Additionally, the communication of information by healthcare providers was found to be an important influential factor. The information communicated by healthcare providers on vaccines has previously been found to be an influential factor in HPV vaccination and other immunizations.Citation25 In this study, although information communicated by healthcare providers was an important consideration, recommendations from these professionals to obtain HPV vaccination did not influence the mothers’ decisions to vaccinate their children. A study that systematically reviewed parents’ HPV-vaccination-related communication with healthcare providers found that parents tended to make the final decision regarding vaccination after seeking additional information, even if their healthcare providers had recommended vaccination.Citation26 These results demonstrate that simply recommending vaccination is insufficient for mothers to decide to administer the HPV vaccination to their daughters. Therefore, healthcare providers must communicate specific information regarding the vaccine, including its purpose, effects, complications, potential adverse reactions, coping with complications or adverse reactions, and methods of vaccination, to parents to increase HPV vaccination of adolescent girls.

Concerning individual factors, the study found that if participants had negative attitudes toward HPV vaccination, they were 0.78 times less likely to vaccinate their children for HPV than those with positive attitudes. These results are consistent with the results of previous studies saying that parents’ attitudes toward HPV vaccination had a strong influence on decision-making regarding vaccination.Citation19,Citation27,Citation28 Since mothers’ positive attitudes toward HPV vaccination positively affect children’s HPV-vaccination rates, it is necessary to assist mothers in developing positive attitudes by providing advertisements and education concerning the vaccine’s effects. In particular, as confirmed in this study, it is necessary to use a message emphasizing the benefits of vaccines when a reliable expert delivers sufficient information so that the mothers can make an informed decision.

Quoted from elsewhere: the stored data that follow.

(* ===== verification/Symbols.v ===== *)
(** Symbols (oops/symbol.hpp) and the class hierarchy seen through
    SystemDictionary: the two things the verifier asks the rest of the VM. *)

From S2P Require Import Prelude.
#[local] Open Scope Z_scope.

(** A [Symbol*] is interned: two symbols are the same pointer exactly when
    they have the same bytes, so the model compares the bytes. *)
Definition Symbol : Type := string.

Definition utf8_length (s : Symbol) : Z := Z.of_nat (String.length s).

(** [Symbol::byte_at]; [None] is an index outside the body, which only a
    debug build checks. *)
Definition byte_at (s : Symbol) (index : Z) : option ascii :=
  if index <? 0 then None else String.get (Z.to_nat index) s.

(** [s->byte_at(index) == c]. *)
Definition byte_is (s : Symbol) (index : Z) (c : ascii) : bool :=
  match byte_at s index with Some c' => Ascii.eqb c' c | None => false end.

(** [SymbolTable::new_symbol(s, begin, end)], as called by
    [ClassVerifier::create_temporary_symbol]. *)
Definition create_temporary_symbol (s : Symbol) (begin_ end_ : Z) : Symbol :=
  String.substring (Z.to_nat begin_) (Z.to_nat (end_ - begin_)) s.

Definition java_lang_Object : Symbol := "java/lang/Object".
Definition java_lang_Class : Symbol := "java/lang/Class".
Definition java_lang_String : Symbol := "java/lang/String".
Definition java_lang_Throwable : Symbol := "java/lang/Throwable".
Definition java_lang_invoke_MethodHandle : Symbol := "java/lang/invoke/MethodHandle".
Definition java_lang_invoke_MethodType : Symbol := "java/lang/invoke/MethodType".
Definition object_initializer_name : Symbol := "<init>".
Definition class_initializer_name : Symbol := "<clinit>".
Definition clone_name : Symbol := "clone".

(** What the verifier asks of loaded classes.  Loading a class runs the
    class loader, which is Java code: [resolve_or_fail] is a parameter, that
    answers with a class or with the exception the loader threw.  The super
    chain of a class is finite (SystemDictionary rejects circular classes):
    [super_depth] bounds it. *)
Class ClassEnv : Type := {
    klass : Type;
    klass_eq_dec : EqDecision klass;
    resolve_or_fail : Symbol -> (string * string) + klass;
    klass_name : klass -> Symbol;
    klass_is_interface : klass -> bool;
    klass_super : klass -> option klass;
    super_depth : klass -> nat;
    super_depth_lt : forall k k', klass_super k = Some k' -> (super_depth k' < super_depth k)%nat;
    (* instanceKlass::uncached_lookup_method: method holder and is_protected *)
    uncached_lookup_method : klass -> Symbol -> Symbol -> option (klass * bool);
    (* instanceKlass::find_field: holder and is_protected *)
    find_field : klass -> Symbol -> Symbol -> option (klass * bool);
    (* instanceKlass::find_local_field *)
    find_local_field : klass -> Symbol -> Symbol -> bool;
    (* instanceKlass::is_same_class_package *)
    is_same_class_package : klass -> klass -> bool
  }.
#[export] Existing Instance klass_eq_dec.

Section hierarchy.
Context `{CE : ClassEnv}.

(** [k] and its proper superclasses, nearest first. *)
Fixpoint super_chain (fuel : nat) (k : klass) : list klass :=
  k :: match fuel, klass_super k with
       | S fuel', Some k' => super_chain fuel' k'
       | _, _ => []
       end.

Definition supers (k : klass) : list klass :=
  match klass_super k with
  | Some k' => super_chain (super_depth k') k'
  | None => []
  end.

(** [Klass::is_subclass_of]: walk the super chain, [t = this] first. *)
Definition is_subclass_of (k target : klass) : bool :=
  bool_decide (k = target) || existsb (fun t => bool_decide (t = target)) (supers k).

(** [ClassVerifier::name_in_supers]. *)
Definition name_in_supers (ref_name : Symbol) (current : klass) : bool :=
  existsb (fun super => String.eqb (klass_name super) ref_name) (supers current).

(** The proper superclass relation, walked without a bound. *)
Inductive superclass : klass -> klass -> Prop :=
  | superclass_direct k k' : klass_super k = Some k' -> superclass k k'
  | superclass_step k k' k'' :
      klass_super k = Some k' -> superclass k' k'' -> superclass k k''.

Lemma superclass_inv k t :
  superclass k t <->
  match klass_super k with Some k' => t = k' \/ superclass k' t | None => False end.
Proof.
  split.
  - intros Hs. inversion Hs as [? ? Hk|? ? ? Hk ?]; subst; rewrite Hk; auto.
  - destruct (klass_super k) eqn:Hk; [|done].
    intros [->|Hs]; [by apply superclass_direct|by eapply superclass_step].
Qed.

Lemma super_chain_complete fuel k :
  (super_depth k <= fuel)%nat ->
  forall t, In t (super_chain fuel k) <-> t = k \/ superclass k t.
Proof.
  revert k. induction fuel as [|fuel IH]; intros k Hd t; simpl.
  - split; [intros [->|[]]; by left|]. intros [->|Hs]; [by left|]. exfalso.
    inversion Hs; subst; match goal with H : klass_super _ = _ |- _ =>
      apply super_depth_lt in H end; lia.
  - destruct (klass_super k) as [k'|] eqn:Hk.
    + pose proof (super_depth_lt _ _ Hk). rewrite IH by lia.
      rewrite (superclass_inv k t), Hk. naive_solver.
    + rewrite (superclass_inv k t), Hk. naive_solver.
Qed.

Lemma supers_complete k t : In t (supers k) <-> superclass k t.
Proof.
  unfold supers. rewrite (superclass_inv k t).
  destruct (klass_super k) as [k'|]; [apply super_chain_complete; lia|done].
Qed.

Lemma is_subclass_of_spec k t : is_subclass_of k t = true <-> k = t \/ superclass k t.
Proof.
  unfold is_subclass_of. rewrite orb_true_iff, bool_decide_eq_true, existsb_exists.
  setoid_rewrite bool_decide_eq_true. setoid_rewrite supers_complete. naive_solver.
Qed.

Lemma superclass_trans a b c : superclass a b -> superclass b c -> superclass a c.
Proof. induction 1; intros; eapply superclass_step; eauto. Qed.

Lemma is_subclass_of_refl k : is_subclass_of k k = true.
Proof. apply is_subclass_of_spec. auto. Qed.

Lemma is_subclass_of_trans a b c :
  is_subclass_of a b = true -> is_subclass_of b c = true -> is_subclass_of a c = true.
Proof.
  rewrite !is_subclass_of_spec. intros [->|H1] [->|H2]; eauto using superclass_trans.
Qed.

Lemma name_in_supers_spec n k :
  name_in_supers n k = true <-> exists t, superclass k t /\ klass_name t = n.
Proof.
  unfold name_in_supers. rewrite existsb_exists. setoid_rewrite supers_complete.
  by setoid_rewrite String.eqb_eq.
Qed.
End hierarchy.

This study had several limitations. First, the study was cross-sectional, which made it difficult to analyze cause and effect. Moreover, the study was conducted in specific areas of South Korea. However, in our interpretation of the data, we attempted to consider the size of the areas to reflect the various characteristics. Furthermore, to reflect regional characteristics, proportional sampling considering the sizes of the metropolises and provinces in the study area was applied. In addition, the study was conducted only in South Korea, where the HPV vaccine is administered as part of a national vaccination program and has high accessibility within the health system. Future consideration should be given to environmental factors including policies and accessibility to medical institutions appropriate to each country’s circumstances. Further, although this study considered information-related factors in the community that affect vaccination decision-making, it was limited to confirm the specific contents of the information. In the future, specific experimental studies such as framing and transmitting what information and how the subject receives such information is suggested.

Conclusions

This study examined the environmental factors affecting mothers’ decision-making regarding HPV vaccination of their middle-school-aged daughters. This involved comprehensive examination of multilevel individual and environmental factors affecting decision-making. Based on this study, when providing information or education regarding the HPV vaccine, using positive-framed messages that emphasize the benefits of vaccination can be an effective method for improving the vaccination rate. Furthermore, rather than simply recommending vaccinations, healthcare providers should communicate specific information to assist mothers in their decision-making. It is necessary to provide a sufficient amount of vaccine-related information for mothers to develop a positive attitude toward the HPV vaccine and thereby improve the vaccination rates for adolescent girls.

Disclosure of potential conflicts of interest

No existing or potential conflict of interest relevant to this article was reported.